> [Records from a data collection]:
•••••

(** A reader that sleeps evaluates its loop condition again when it resumes. *)
Definition piperead (addr n : Z) : M pview ioret :=
  acquire pipe_held set_p_lock ;;;
  p <- gets v_pipe ;;
  if (nread p =? nwrite p) && writeopen p then
    killed <- gets v_killed ;;
    if killed : bool then
      release pipe_held set_p_lock ;;;
      ret (Ret (-1))
    else
      release pipe_held set_p_lock ;;;
      ret (Asleep 0)
  else
    i <- piperead_copy (Z.to_nat n) addr 0 ;;
    wakeup_pipe (nwrite_chan p0) ;;;
    release pipe_held set_p_lock ;;;
    ret (Ret i).
End pipe.

(** ** Pipes in the kernel's memory

    A pipe occupies a page from [kalloc]; after [kfree] there is no pipe at
    that address, and using it faults. *)
Record pstate : Type := PState {
  pipes : gmap Z pipe;
  p_machine : machine;
  umem : mem;
  killed : bool;
  p_woken : list Z
}.

Definition at_pipe {A} (a : Z) (m : M pview A) : M pstate A := λ s,
  match pipes s !! a with
  | None => Fault
  | Some p =>
      lift (λ s, PView p (umem s) (killed s) (p_woken s))
           (λ v s, PState (<[a := v_pipe v]> (pipes s)) (p_machine s) (v_mem v) (killed s) (v_woken v)) m s
  end.

Definition on_machine {A} (m : M machine A) : M pstate A :=
  lift p_machine (λ k s, PState (pipes s) k (umem s) (killed s) (p_woken s)) m.

(** The initialisation of a pipe in [pipealloc]: the page's bytes are [data]. *)
Definition newpipe (data : mem) : pipe := Pipe false data 0 0 true true.

Definition close_end (writable : bool) (p : pipe) : pipe :=
  if writable then Pipe (p_lock p) (p_data p) (nread p) (nwrite p) (readopen p) false
  else Pipe (p_lock p) (p_data p) (nread p) (nwrite p) false (writeopen p).

Definition pipeclose (kend : Z) (a : Z) (writable : bool) : M pstate unit :=
  closed <- at_pipe a (
    acquire pipe_held set_p_lock ;;;
    modify (λ v, set_pipe (close_end writable (v_pipe v)) v) ;;;
    wakeup_pipe (if writable then nread_chan a else nwrite_chan a) ;;;
    p <- gets v_pipe ;;
    release pipe_held set_p_lock ;;;
    ret (negb (readopen p) && negb (writeopen p))) ;;
  when closed (
    on_machine (kfree kend a) ;;;
    modify (λ s, PState (delete a (pipes s)) (p_machine s) (umem s) (killed s) (p_woken s))).

(** ** The queue a pipe implements *)

Definition used (p : pipe) : Z := u32 (nwrite p - nread p).
Definition contents (p : pipe) : list Z := ring PIPESIZE (p_data p) (nread p) (used p).

Record pipe_ok (p : pipe) : Prop := {
  po_read : 0 <= nread p < 4294967296;
  po_write : 0 <= nwrite p < 4294967296;
  po_used : used p <= PIPESIZE;
  po_data : mem_ok (p_data p)
}.

Lemma contents_length p : Z.of_nat (length (contents p)) = used p.
Proof. unfold contents. rewrite ring_length. unfold used. pose proof (u32_range (nwrite p - nread p)). lia. Qed.

Lemma full_used p : pipe_ok p → (nwrite p =? u32 (nread p + PIPESIZE)) = (used p =? PIPESIZE).
Proof.
  intros [Hr Hw _ _]. unfold used, u32, PIPESIZE in *. apply eq_true_iff_eq. rewrite !Z.eqb_eq. zlia.
Qed.

Lemma empty_used p : pipe_ok p → (nread p =? nwrite p) = (used p =? 0).
Proof.
  intros [Hr Hw _ _]. unfold used, u32 in *. apply eq_true_iff_eq. rewrite !Z.eqb_eq. zlia.
Qed.
(* ===== verification/Grep.v ===== *)
(** * grep.c: the pattern matcher and the line filter

    Patterns and lines are C strings, here the lists of their bytes before the
    terminator.  [re[1]] and [*text] at the end of a string are its terminator,
    so a test of a character against a non-zero constant fails there. *)

From Stdlib Require Import ZArith Lia String.
From stdpp Require Import base numbers list strings.
From S2P Require Import Prelude Mem Printf.

Definition CARET : Z := 94.
Definition STAR : Z := 42.
Definition DOLLAR : Z := 36.
Definition DOT : Z := 46.
Definition NEWLINE : Z := 10.

(** [re[0]=='.' || re[0]==*text]. *)
Definition char_ok (c t : Z) : bool := (c =? DOT) || (c =? t).

(** [matchstar] and [matchhere] are mutually recursive in the source: a star's
    loop over the text calls [matchhere] on the rest of the pattern. *)
Definition matchstar (matchhere : list Z → bool) (c : Z) : list Z → bool :=
  fix loop (text : list Z) : bool :=
    matchhere text ||
    match text with
    | [] => false
    | t :: text' => ((t =? c) || (c =? DOT)) && loop text'
    end.

Fixpoint matchhere (re text : list Z) : bool :=
  match re with
  | [] => true
  | c :: re1 =>
      match re1 with
      | [] =>
          if c =? DOLLAR then match text with [] => true | _ => false end
          else match text with
               | [] => false
               | t :: text' => char_ok c t && matchhere re1 text'
               end
      | d :: re2 =>
          if d =? STAR then matchstar (matchhere re2) c text
          else match text with
               | [] => false
               | t :: text' => char_ok c t && matchhere re1 text'
               end
      end
  end.

(** The loop of [match] over the suffixes of the text. *)
Fixpoint match_any (re text : list Z) : bool :=
  matchhere re text || match text with [] => false | _ :: text' => match_any re text' end.

Definition match_re (re text : list Z) : bool :=
  match re with
  | c :: re' => if c =? CARET then matchhere re' text else match_any re text
  | [] => match_any re text
  end.

(** ** The line filter *)

(** [strchr(p, '\n')]: the line before the newline and what follows it; a zero
    byte ends the search. *)
Fixpoint next_line (p : list Z) : option (list Z * list Z) :=
  match p with
  | [] => None
  | c :: p' =>
      if c =? 0 then None
      else if c =? NEWLINE then Some ([], p')
      else match next_line p' with
           | None => None
           | Some (line, rest) => Some (c :: line, rest)
           end
  end.

(** The inner loop of [grep]: what is written and the bytes from [p] on. *)
Fixpoint grep_lines (fuel : nat) (pattern p : list Z) : list Z * list Z :=
  match next_line p, fuel with
  | Some (line, rest), S fuel' =>
      let '(out, rest') := grep_lines fuel' pattern rest in
      ((if match_re pattern line then line ++ [NEWLINE] else []) ++ out, rest')
  | _, _ => ([], p)
  end.

(** [grep] on the results of its reads; [kept] is the start of the buffer.  When
    no newline was found ([p == buf]) the buffer is emptied. *)
Fixpoint grep (pattern kept : list Z) (reads : list (list Z)) : list Z :=
  match reads with
  | [] => []
  | chunk :: reads' =>
      let buf := kept ++ chunk in
      let '(out, rest) := grep_lines (length buf) pattern buf in
      out ++ grep pattern (if Nat.eqb (length rest) (length buf) then [] else rest) reads'
  end.

(** ** The language of a pattern *)

Inductive item : Type :=
  | One (c : Z)
  | Many (c : Z)
  | End.

Fixpoint items (re : list Z) : list item :=
  match re with
  | [] => []
  | c :: re1 =>
      match re1 with
      | [] => if c =? DOLLAR then [End] else [One c]
      | d :: re2 => if d =? STAR then Many c :: items re2 else One c :: items re1
      end
  end.

(** [denotes r w rest]: the items match the word [w] when [rest] follows it. *)
Inductive denotes : list item → list Z → list Z → Prop :=
  | den_nil rest : denotes [] [] rest
  | den_one c t r w rest : char_ok c t = true → denotes r w rest → denotes (One c :: r) (t :: w) rest
  | den_many c ts r w rest :
      Forall (λ t, char_ok c t = true) ts → denotes r w rest → denotes (Many c :: r) (ts ++ w) rest
  | den_end : denotes [End] [] [].

Lemma matchstar_spec f c text :
  matchstar f c text = true ↔
  ∃ ts rest, text = ts ++ rest ∧ Forall (λ t, char_ok c t = true) ts ∧ f rest = true.
Proof.
  induction text as [|t text IH]; cbn.
  - rewrite orb_true_iff. split.
    + intros [H|H]; [|done]. by exists [], [].
    + intros (ts & rest & Heq & _ & H). symmetry in Heq. apply app_eq_nil in Heq as [-> ->]. by left.
  - fold (matchstar f c). rewrite orb_true_iff, andb_true_iff, IH. split.
    + intros [H|[Hc (ts & rest & -> & Hts & H)]].
      * by exists [], (t :: text).
      * exists (t :: ts), rest. split_and!; [done| |done]. constructor; [|done].
        unfold char_ok. by rewrite orb_comm, (Z.eqb_sym c t).
    + intros (ts & rest & Heq & Hts & H). destruct ts as [|t' ts]; cbn in Heq.
      * subst rest. by left.
      * injection Heq as <- ->. inversion Hts as [|? ? Hc Hts']; subst. right. split; [|eauto].
        unfold char_ok in Hc. by rewrite orb_comm, (Z.eqb_sym t c).
Qed.

Lemma denotes_one c r text :
  (∃ w rest, text = w ++ rest ∧ denotes (One c :: r) w rest) ↔
  ∃ t text', text = t :: text' ∧ char_ok c t = true ∧ ∃ w rest, text' = w ++ rest ∧ denotes r w rest.
Proof.
  split.
  - intros (w & rest & -> & Hd). inversion Hd; subst. eauto 10.
  - intros (t & text' & -> & Hc & w & rest & -> & Hd). exists (t :: w), rest. split; [done|by constructor].
Qed.

Lemma matchhere_spec n re text : (length re < n)%nat →
  matchhere re text = true ↔ ∃ w rest, text = w ++ rest ∧ denotes (items re) w rest.
Proof.
  revert re text. induction n as [|n IH]; intros re text Hn; [lia|].
  assert (Hone : ∀ c re1, (length re1 < n)%nat →
    match text with [] => false | t :: text' => char_ok c t && matchhere re1 text' end = true ↔
    ∃ w rest, text = w ++ rest ∧ denotes (One c :: items re1) w rest).
  { intros c re1 Hl. rewrite denotes_one. destruct text as [|t text]; [naive_solver|].
    rewrite andb_true_iff, IH by done. split; [|naive_solver]. intros [? ?]. by exists t, text. }
  destruct re as [|c [|d re]]; cbn [length] in Hn.
  - cbn. split; [|done]. intros _. exists [], text. split; [done|constructor].
  - cbn [matchhere items]. destruct (c =? DOLLAR); [|apply (Hone c []); cbn; lia]. split.
    + destruct text; [|done]. intros _. exists [], []. split; [done|constructor].
    + intros (w & rest & -> & Hd). by inversion Hd.
  - change (matchhere (c :: d :: re) text) with
      (if d =? STAR then matchstar (matchhere re) c text
       else match text with [] => false | t :: text' => char_ok c t && matchhere (d :: re) text' end).
    change (items (c :: d :: re)) with (if d =? STAR then Many c :: items re else One c :: items (d :: re)).
    destruct (d =? STAR); [|apply Hone; cbn; lia].
    rewrite matchstar_spec. split.
    + intros (ts & rest & -> & Hts & (w & rest' & -> & Hd)%IH); [|lia].
      exists (ts ++ w), rest'. split; [by rewrite app_assoc|by constructor].
    + intros (w & rest & -> & Hd). inversion Hd as [| |? ts ? w' ? Hts Hd'|]; subst.
      exists ts, (w' ++ rest). split_and!; [by rewrite app_assoc|done|]. apply IH; [lia|eauto].
Qed.

Lemma match_any_spec re text :
  match_any re text = true ↔ ∃ l w rest, text = l ++ w ++ rest ∧ denotes (items re) w rest.
Proof.
  induction text as [|t text IH]; cbn [match_any];
    rewrite orb_true_iff, (matchhere_spec (S (length re))) by lia.
  - split.
    + intros [(w & rest & H & Hd)|]; [|done]. by exists [], w, rest.
    + intros (l & w & rest & H & Hd). left. exists w, rest. split; [|done].
      destruct l; [done|discriminate].
  - rewrite IH. split.
    + intros [(w & rest & H & Hd)|(l & w & rest & -> & Hd)]; [by exists [], w, rest|by exists (t :: l), w, rest].
    + intros (l & w & rest & H & Hd). destruct l as [|t' l]; [left; by exists w, rest|right].
      cbn in H. injection H as <- H. eauto 10.
Qed.

(** C37 The matcher decides the language of its pattern: [match] succeeds exactly
    when some part of the line (a prefix of it, for a pattern that starts with
    ^) is a word of the pattern, where c* stands for any number of characters
    that fit [c], . for any character and a final $ for the end of the line. *)
Theorem match_language re text :
  match_re re text = true ↔
  ∃ l w rest, text = l ++ w ++ rest ∧
    match re with
    | c :: re' => if c =? CARET then l = [] ∧ denotes (items re') w rest else denotes (items re) w rest
    | [] => denotes (items re) w rest
    end.
Proof.
  unfold match_re. destruct re as [|c re]; [apply match_any_spec|].
  destruct (c =? CARET); [|apply match_any_spec].
  rewrite (matchhere_spec (S (length re))) by lia. split.
  - intros (w & rest & -> & Hd). by exists [], w, rest.
  - intros (l & w & rest & -> & -> & Hd). by exists w, rest.
Qed.

(** ** What [grep] prints *)

Definition with_newlines (lines : list (list Z)) : list Z := concat ((λ l, l ++ [NEWLINE]) <$> lines).

Lemma with_newlines_cons l ls : with_newlines (l :: ls) = l ++ NEWLINE :: with_newlines ls.
Proof. unfold with_newlines. cbn. by rewrite <- app_assoc. Qed.

Lemma next_line_spec p : 0 ∉ p →
  match next_line p with
  | Some (line, rest) => p = line ++ NEWLINE :: rest ∧ NEWLINE ∉ line
  | None => NEWLINE ∉ p
  end.
Proof.
  induction p as [|c p IH]; intros H0; [by apply not_elem_of_nil|]. apply not_elem_of_cons in H0 as [Hc H0].
  cbn. destruct (Z.eqb_spec c 0); [done|]. destruct (Z.eqb_spec c NEWLINE) as [->|Hn].
  - split; [done|]. apply not_elem_of_nil.
  - specialize (IH H0). destruct (next_line p) as [[line rest]|].
    + destruct IH as [-> Hl]. split; [done|]. by apply not_elem_of_cons.
    + by apply not_elem_of_cons.
Qed.

Lemma grep_lines_spec pattern fuel p : (length p <= fuel)%nat → 0 ∉ p →
  ∃ lines rest, p = with_newlines lines ++ rest ∧ (NEWLINE ∉ rest) ∧ Forall (λ l, NEWLINE ∉ l) lines ∧
    grep_lines fuel pattern p = (with_newlines (List.filter (match_re pattern) lines), rest).
Proof.
  revert p. induction fuel as [|fuel IH]; intros p Hf H0.
  - destruct p; [|cbn in Hf; lia]. exists [], []. split_and!; try done. apply not_elem_of_nil.
  - cbn [grep_lines]. pose proof (next_line_spec p H0) as Hn. destruct (next_line p) as [[line rest]|].
    + destruct Hn as [-> Hl]. rewrite length_app in Hf. cbn in Hf.
      destruct (IH rest) as (lines & rest' & -> & Hr & Hls & ->); [lia| |].
      { intros H. apply H0. apply elem_of_app. right. by apply elem_of_cons; right. }
      exists (line :: lines), rest'. split_and!; [by rewrite with_newlines_cons, <- app_assoc|done|by constructor|].
      cbn [List.filter]. by destruct (match_re pattern line).
    + exists [], p. by split_and!.
Qed.

Lemma line_unique l1 l2 r1 r2 : NEWLINE ∉ l1 → NEWLINE ∉ l2 →
  l1 ++ NEWLINE :: r1 = l2 ++ NEWLINE :: r2 → l1 = l2 ∧ r1 = r2.
Proof.
  revert l2. induction l1 as [|c l1 IH]; intros [|d l2] H1 H2 Heq; cbn in Heq.
  - by injection Heq.
  - injection Heq as <- _. by apply not_elem_of_cons in H2 as [].
  - injection Heq as -> _. by apply not_elem_of_cons in H1 as [].
  - injection Heq as -> Heq. apply not_elem_of_cons in H1 as [_ H1], H2 as [_ H2].
    by destruct (IH _ H1 H2 Heq) as [-> ->].
Qed.

Lemma lines_prefix ls1 ls2 r1 tail : Forall (λ l, NEWLINE ∉ l) ls1 → Forall (λ l, NEWLINE ∉ l) ls2 →
  NEWLINE ∉ tail → with_newlines ls1 ++ r1 = with_newlines ls2 ++ tail →
  ∃ ls, ls2 = ls1 ++ ls ∧ r1 = with_newlines ls ++ tail.
Proof.
  revert ls2. induction ls1 as [|l ls1 IH]; intros ls2 H1 H2 Ht Heq; [by exists ls2|].
  rewrite with_newlines_cons, <- app_assoc in Heq. inversion H1; subst.
  destruct ls2 as [|l2 ls2].
  - exfalso. apply Ht. cbn in Heq. rewrite <- Heq. apply elem_of_app. right. apply elem_of_cons. by left.
  - rewrite with_newlines_cons, <- app_assoc in Heq. inversion H2; subst.
    apply line_unique in Heq as [-> Heq]; [|done..].
    destruct (IH ls2) as (ls & -> & ->); [done..|]. by exists ls.
Qed.

Lemma grep_spec pattern kept reads lines tail :
  NEWLINE ∉ kept → Forall (λ c, NEWLINE ∈ c) reads → (0 ∉ kept ++ concat reads) →
  kept ++ concat reads = with_newlines lines ++ tail →
  Forall (λ l, NEWLINE ∉ l) lines → NEWLINE ∉ tail →
  grep pattern kept reads = with_newlines (List.filter (match_re pattern) lines).
Proof.
  revert kept lines. induction reads as [|chunk reads IH]; intros kept lines Hk Hr H0 Heq Hls Ht.
  - cbn in *. rewrite app_nil_r in Heq. destruct lines as [|l lines]; [done|].
    exfalso. apply Hk. rewrite Heq, with_newlines_cons, <- app_assoc. apply elem_of_app. right.
    apply elem_of_cons. by left.
  - cbn [grep concat] in *. rewrite app_assoc in Heq, H0. inversion Hr as [|? ? Hc Hr']; subst.
    apply not_elem_of_app in H0 as [H0 H0'].
    destruct (grep_lines_spec pattern (length (kept ++ chunk)) (kept ++ chunk)) as (ls1 & rest & Hb & Hrest & Hls1 & ->);
      [done..|].
    destruct (Nat.eqb_spec (length rest) (length (kept ++ chunk))) as [Hl|Hl].
    { exfalso. assert (ls1 = []) as ->.
      { destruct ls1; [done|]. rewrite Hb, with_newlines_cons in Hl. rewrite !length_app in Hl. cbn in Hl. lia. }
      cbn in Hb. subst rest. apply Hrest, elem_of_app. by right. }
    rewrite Hb, <- app_assoc in Heq. apply lines_prefix in Heq as (ls & -> & Heq); [|done..].
    rewrite Hb in H0. apply not_elem_of_app in H0 as [_ H0].
    rewrite (IH rest ls); try done; [|by apply not_elem_of_app|by apply Forall_app in Hls as [_ ?]].
    rewrite List.filter_app. unfold with_newlines. by rewrite fmap_app, concat_app.
Qed.

(** When every read returns at least one line end, [grep] prints exactly the
    complete lines of its input that match the pattern, in order, however the
    input is cut into reads. *)
Theorem grep_filters pattern reads lines tail :
  Forall (λ c, NEWLINE ∈ c) reads → 0 ∉ concat reads →
  concat reads = with_newlines lines ++ tail → Forall (λ l, NEWLINE ∉ l) lines → NEWLINE ∉ tail →
  grep pattern [] reads = with_newlines (List.filter (match_re pattern) lines).
Proof. intros. eapply grep_spec; try done. apply not_elem_of_nil. Qed.

Lemma grep_filters_witness :
  grep (codes "^a.*c") [] [codes "ab" ++ [10; 97]; codes "xc" ++ [10]] = codes "axc" ++ [10].
Proof.
  rewrite (grep_filters _ _ [codes "ab"; codes "axc"] []); [done| | |done| |apply not_elem_of_nil];
    vmdec.
Defined.

(** Without a line end in a read, the partial line is lost: of the input abc
    that arrives as ab and c nothing is printed, though the line matches. *)
Lemma grep_loses_partial_line :
  grep (codes "a") [] [codes "ab"; codes "c" ++ [10]] = [] ∧
  grep (codes "a") [] [codes "abc" ++ [10]] = codes "abc" ++ [10].
Proof. by vm_compute. Qed.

•••••

> [The task]: Both end lines included, restate word for word the lines above from the line with "p_machine : machine;" to the line with "Definition contents (p", and nothing else.

> [Written solution]:
  p_machine : machine;
  umem : mem;
  killed : bool;
  p_woken : list Z
}.

Definition at_pipe {A} (a : Z) (m : M pview A) : M pstate A := λ s,
  match pipes s !! a with
  | None => Fault
  | Some p =>
      lift (λ s, PView p (umem s) (killed s) (p_woken s))
           (λ v s, PState (<[a := v_pipe v]> (pipes s)) (p_machine s) (v_mem v) (killed s) (v_woken v)) m s
  end.

Definition on_machine {A} (m : M machine A) : M pstate A :=
  lift p_machine (λ k s, PState (pipes s) k (umem s) (killed s) (p_woken s)) m.

(** The initialisation of a pipe in [pipealloc]: the page's bytes are [data]. *)
Definition newpipe (data : mem) : pipe := Pipe false data 0 0 true true.

Definition close_end (writable : bool) (p : pipe) : pipe :=
  if writable then Pipe (p_lock p) (p_data p) (nread p) (nwrite p) (readopen p) false
  else Pipe (p_lock p) (p_data p) (nread p) (nwrite p) false (writeopen p).

Definition pipeclose (kend : Z) (a : Z) (writable : bool) : M pstate unit :=
  closed <- at_pipe a (
    acquire pipe_held set_p_lock ;;;
    modify (λ v, set_pipe (close_end writable (v_pipe v)) v) ;;;
    wakeup_pipe (if writable then nread_chan a else nwrite_chan a) ;;;
    p <- gets v_pipe ;;
    release pipe_held set_p_lock ;;;
    ret (negb (readopen p) && negb (writeopen p))) ;;
  when closed (
    on_machine (kfree kend a) ;;;
    modify (λ s, PState (delete a (pipes s)) (p_machine s) (umem s) (killed s) (p_woken s))).

(** ** The queue a pipe implements *)

Definition used (p : pipe) : Z := u32 (nwrite p - nread p).
Definition contents (p : pipe) : list Z := ring PIPESIZE (p_data p) (nread p) (used p).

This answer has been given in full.